2020 single by Money Man

"24" is a song by American rapper Money Man. It was released on February 21, 2020 as a single from his eighteenth mixtape, Epidemic. A remix version featuring Lil Baby was released on August 14, 2020. Both versions and the song's title itself serve as tributes to basketball player Kobe Bryant, who died in a helicopter crash, alongside his young daughter, in January 2020.

==Composition==
The bass-heavy track starts off with Money Man paying his respect to Kobe Bryant. He further "flexes his status as an independent artist", accentuating his "lavish" lifestyle, including the diamonds on his chains and the expensive cars he rides around. Aron A. of HotNewHipHop gave the song a HOTTTTT rating and said: "The rapper's hustler's mentality informs each bar he spits. It could be a light flex or a moment of introspection but Money Man drops jewels and gems throughout his music".

==Remix==

The official "24" remix with Lil Baby was released on August 14, 2020 and included on the deluxe edition of Money Man's Epidemic, released a week later.

===Composition===

"In practice, it sounds like a torrent of syllables and metaphors delivered in quick succession. Imagine someone trying to read a phonebook's worth of flexes through an Auto-Tuned gargle in the fastest amount of time possible, and one can begin to picture what makes '24' so amazing. To his credit, Lil Baby effortlessly matches Money Man's energy, with a verse that operates like a victory lap".
— — Charles Holmes of Rolling Stone describing the rapper's' flows.
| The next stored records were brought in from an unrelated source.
(** * ulibSD: the SD/MMC block driver of [sd_io.c] over an SPI transport

    A shallow embedding of [sd_io.h] / [sd_io.c].  The driver talks to the
    card through the byte-exchange primitives of [spi_io.h]; every driver
    function is a computation over the state of that transport, and the
    transport keeps a log of the calls it received. *)

From Stdlib Require Import ZArith List Bool Lia.
Import ListNotations.
Local Open Scope Z_scope.

(** ** Machine integers

    [uint8_t], [uint16_t] and [uint32_t] values are integers in [Z];
    every assignment to a variable of such a type wraps explicitly. *)

Definition u8 (x : Z) : Z := x mod 256.
Definition u16 (x : Z) : Z := x mod 65536.
Definition u32 (x : Z) : Z := x mod 4294967296.

(** ** Constants of [sd_io.h] *)

Definition SD_IO_WRITE_TIMEOUT_WAIT : Z := 250.

Definition CMD0 : Z := 0x40 + 0.
Definition CMD1 : Z := 0x40 + 1.
Definition ACMD41 : Z := 0xC0 + 41.
Definition CMD8 : Z := 0x40 + 8.
Definition CMD9 : Z := 0x40 + 9.
Definition CMD16 : Z := 0x40 + 16.
Definition CMD17 : Z := 0x40 + 17.
Definition CMD24 : Z := 0x40 + 24.
Definition CMD42 : Z := 0x40 + 42.
Definition CMD55 : Z := 0x40 + 55.
Definition CMD58 : Z := 0x40 + 58.
Definition CMD59 : Z := 0x40 + 59.

Definition SD_INIT_TRYS : Z := 0x03.

Definition SDCT_MMC : Z := 0x01.
Definition SDCT_SD1 : Z := 0x02.
Definition SDCT_SD2 : Z := 0x04.
Definition SDCT_SDC : Z := Z.lor SDCT_SD1 SDCT_SD2.
Definition SDCT_BLOCK : Z := 0x08.

Definition SD_BLK_SIZE : Z := 512.

Inductive SDRESULTS : Type :=
| SD_OK
| SD_NOINIT
| SD_ERROR
| SD_PARERR
| SD_BUSY
| SD_REJECT
| SD_NORESPONSE.

Record SD_DEV : Type := mkDev {
  mount : Z;
  cardtype : Z;
  last_sector : Z
}.

(** Modelled from the spec: the constants [TRUE], [FALSE] and [HIGH] of
    [spi_io.h], which is not among the sources; the usual 1, 0 and 1. *)
Definition TRUE : Z := 1.
Definition FALSE : Z := 0.
Definition HIGH : Z := 1.

(** ** The transport *)

(** Modelled from the spec: the calls of the transport adapter of
    [spi_io.h], an external collaborator that is not among the sources:
    byte exchange, chip select, clock speed, a millisecond timer with a
    still-running predicate, release.  An event is one call the driver
    made, with what the adapter answered. *)
Inductive event : Type :=
| EvInit
| EvCSLow
| EvCSHigh
| EvFreqLow
| EvFreqHigh
| EvRelease
| EvRW (out inp : Z)
| EvTimerOn (ms : Z)
| EvTimerOff
| EvTimerStatus (running : bool).

(** Modelled from the spec: the state of the transport.  It is the script
    of what the environment will answer: [rx] holds the bytes the card
    clocks in on the next exchanges, and an idle line reads 0xFF once the
    script is over; [tmr] holds the next answers of the still-running
    predicate of the timer, and a script that is over reads as expired.
    [trace] logs every call the driver made, oldest first. *)
Record spi : Type := mkSpi {
  rx : list Z;
  tmr : list bool;
  trace : list event
}.

(** Driver computations: state passing over the transport; [None] is a
    computation that does not return. *)
Definition io (A : Type) : Type := spi -> option (A * spi).

Definition ret {A} (a : A) : io A := fun w => Some (a, w).

Definition bind {A B} (m : io A) (k : A -> io B) : io B :=
  fun w => match m w with
           | Some (a, w') => k a w'
           | None => None
           end.

Declare Scope io_scope.
Delimit Scope io_scope with io.
Notation "x <- m ;; k" := (bind m (fun x => k))
  (at level 61, m at next level, right associativity) : io_scope.
Notation "m ;; k" := (bind m (fun _ => k))
  (at level 61, right associativity) : io_scope.
Local Open Scope io_scope.

Definition emit (e : event) (w : spi) : spi :=
  mkSpi (rx w) (tmr w) (trace w ++ [e]).

Definition call (e : event) : io unit := fun w => Some (tt, emit e w).

(** The byte the card clocks in on the next exchange. *)
Definition next_byte (l : list Z) : Z :=
  match l with
  | [] => 0xFF
  | b :: _ => u8 b
  end.

Definition rw_state (d : Z) (w : spi) : spi :=
  mkSpi (tl (rx w)) (tmr w) (trace w ++ [EvRW d (next_byte (rx w))]).

Definition ts_state (w : spi) : spi :=
  mkSpi (rx w) (tl (tmr w)) (trace w ++ [EvTimerStatus (hd false (tmr w))]).

(** Modelled from the spec: [SPI_RW], the full-duplex exchange of one
    byte; the byte received is the next of the script. *)
Definition SPI_RW (d : Z) : io Z :=
  fun w => Some (next_byte (rx w), rw_state d w).

(** Modelled from the spec: [SPI_Timer_Status], whether the timer still
    runs; the driver only ever compares its result with [TRUE]. *)
Definition SPI_Timer_Status : io bool :=
  fun w => Some (hd false (tmr w), ts_state w).

(** Modelled from the spec: the calls of [spi_io.h] that return nothing.
    What the adapter does on the bus during one of them is its own
    business; the log holds the call. *)
Definition SPI_Init : io unit := call EvInit.
Definition SPI_CS_Low : io unit := call EvCSLow.
Definition SPI_CS_High : io unit := call EvCSHigh.
Definition SPI_Freq_Low : io unit := call EvFreqLow.
Definition SPI_Freq_High : io unit := call EvFreqHigh.
Definition SPI_Release : io unit := call EvRelease.
Definition SPI_Timer_On (ms : Z) : io unit := call (EvTimerOn ms).
Definition SPI_Timer_Off : io unit := call EvTimerOff.

(** ** Loops

    [do { body } while (cond)] and [while (cond) body] with a bound on the
    number of iterations; running out of the bound is not returning. *)

Fixpoint do_while {A} (fuel : nat) (body : io A) (cond : A -> io bool) : io A :=
  match fuel with
  | O => fun _ => None
  | S n =>
      x <- body ;;
      c <- cond x ;;
      if c then do_while n body cond else ret x
  end.

Fixpoint while_do (fuel : nat) (cond : io bool) (body : io unit) : io unit :=
  match fuel with
  | O => fun _ => None
  | S n =>
      c <- cond ;;
      if c then body ;; while_do n cond body else ret tt
  end.

(** A loop whose every further iteration asks the timer once more runs at
    most once per remaining answer of the timer, plus one. *)
Definition timed {A} (loop : nat -> io A) : io A :=
  fun w => loop (S (length (tmr w))) w.

(** [for (idx = from; idx != from + n; idx++) body(idx)] *)
Fixpoint for_idx (from : Z) (n : nat) (body : Z -> io unit) : io unit :=
  match n with
  | O => ret tt
  | S k => body from ;; for_idx (from + 1) k body
  end.

(** [do { res = SPI_RW(0xFF); } while (again(res) && SPI_Timer_Status()==TRUE)] *)
Definition poll (again : Z -> bool) : io Z :=
  timed (fun fuel =>
    do_while fuel (SPI_RW 0xFF)
      (fun res => if again res then SPI_Timer_Status else ret false)).

(** The three conditions the driver polls on: [(res & 0x80)] in
    [__SD_Send_Cmd], [(line==0)] in [__SD_Write_Block] and [(tkn==0xFF)]
    in [SD_Read]. *)
Definition r1_pending (res : Z) : bool := negb (Z.land res 0x80 =? 0).
Definition line_busy (line : Z) : bool := line =? 0.
Definition token_pending (tkn : Z) : bool := tkn =? 0xFF.

(** ** Private methods of [sd_io.c] *)

(** [((uint32_t) 1) << e]; the driver calls it with [e] below 32. *)
Definition __SD_Power_Of_Two (e : Z) : Z := u32 (Z.shiftl 1 e).

Definition __SD_Assert : io unit := SPI_CS_Low.
Definition __SD_Deassert : io unit := SPI_CS_High.

Definition __SD_Speed_Transfer (throttle : Z) : io unit :=
  if throttle =? HIGH then SPI_Freq_High else SPI_Freq_Low.

Definition cmd_crc (cmd : Z) : Z :=
  let crc := 0x01 in
  let crc := if cmd =? CMD0 then 0x95 else crc in
  let crc := if cmd =? CMD8 then 0x87 else crc in
  crc.

(** Lines 148-175 of [__SD_Send_Cmd]: select the card, send the command
    set, wait for the response. *)
Definition send_cmd_body (cmd arg : Z) : io Z :=
  __SD_Deassert ;;
  SPI_RW 0xFF ;;
  __SD_Assert ;;
  SPI_RW 0xFF ;;
  SPI_RW cmd ;;
  SPI_RW (u8 (Z.shiftr arg 24)) ;;
  SPI_RW (u8 (Z.shiftr arg 16)) ;;
  SPI_RW (u8 (Z.shiftr arg 8)) ;;
  SPI_RW (u8 (Z.shiftr arg 0)) ;;
  SPI_RW (cmd_crc cmd) ;;
  SPI_Timer_On 5 ;;
  res <- poll r1_pending ;;
  SPI_Timer_Off ;;
  ret res.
As with the original, the duo pay homage to Kobe Bryant over a "tantalizing", "muddy" bass and a "twangy" guitar loop. They also make references footballer Joe Flacco and rapper Pop Smoke.

===Critical reception===
Rolling Stones Charles Holmes praised the rappers for having "the flow of the year", and stated "their total disregard for decorum in favor of showing off one's preternatural lyrical abilities is weirdly the most fitting tribute one could give to Bryant". HotNewHipHops Aron A. said "It's a glorious occasion when two certified hustlers team up on wax", appraising the collaboration: "Money Man's deep rich vocals glide on the production with gems from the mind of a hustler before Lil Baby comes through to keep his hot streak going in 2020 with yet another show-stealing verse".

===Cover art===
The cover art features black mamba snakes in the form of basketballs with the number 24 on one of the snakes. "Black Mamba" was Kobe Bryant's nickname and the "24" is the number he wore during his Hall of Fame career with the Los Angeles Lakers.

==Charts==

===Weekly charts===

Chart performance for "24" Remix
| Chart (2020) | Peak position |
|---|---|
| Canada Hot 100 (Billboard) | 45 |
| Greece (IFPI) | 3 |
| US Billboard Hot 100 | 49 |
| US Hot R&B/Hip-Hop Songs (Billboard) | 17 |
| US Rolling Stone Top 100 | 26 |

===Year-end charts===

Year-end chart performance for "24" Remix
| Chart (2020) | Position |
|---|---|
| US Hot R&B/Hip-Hop Songs (Billboard) | 82 |

==Certifications==

Certifications for "24"
| Region | Certification | Certified units/sales |
| United Kingdom (BPI) | Silver | 200,000^{‡} |
| United States (RIAA) for Remix | 3× Platinum | 3,000,000^{‡} |
^{‡} Sales+streaming figures based on certification alone.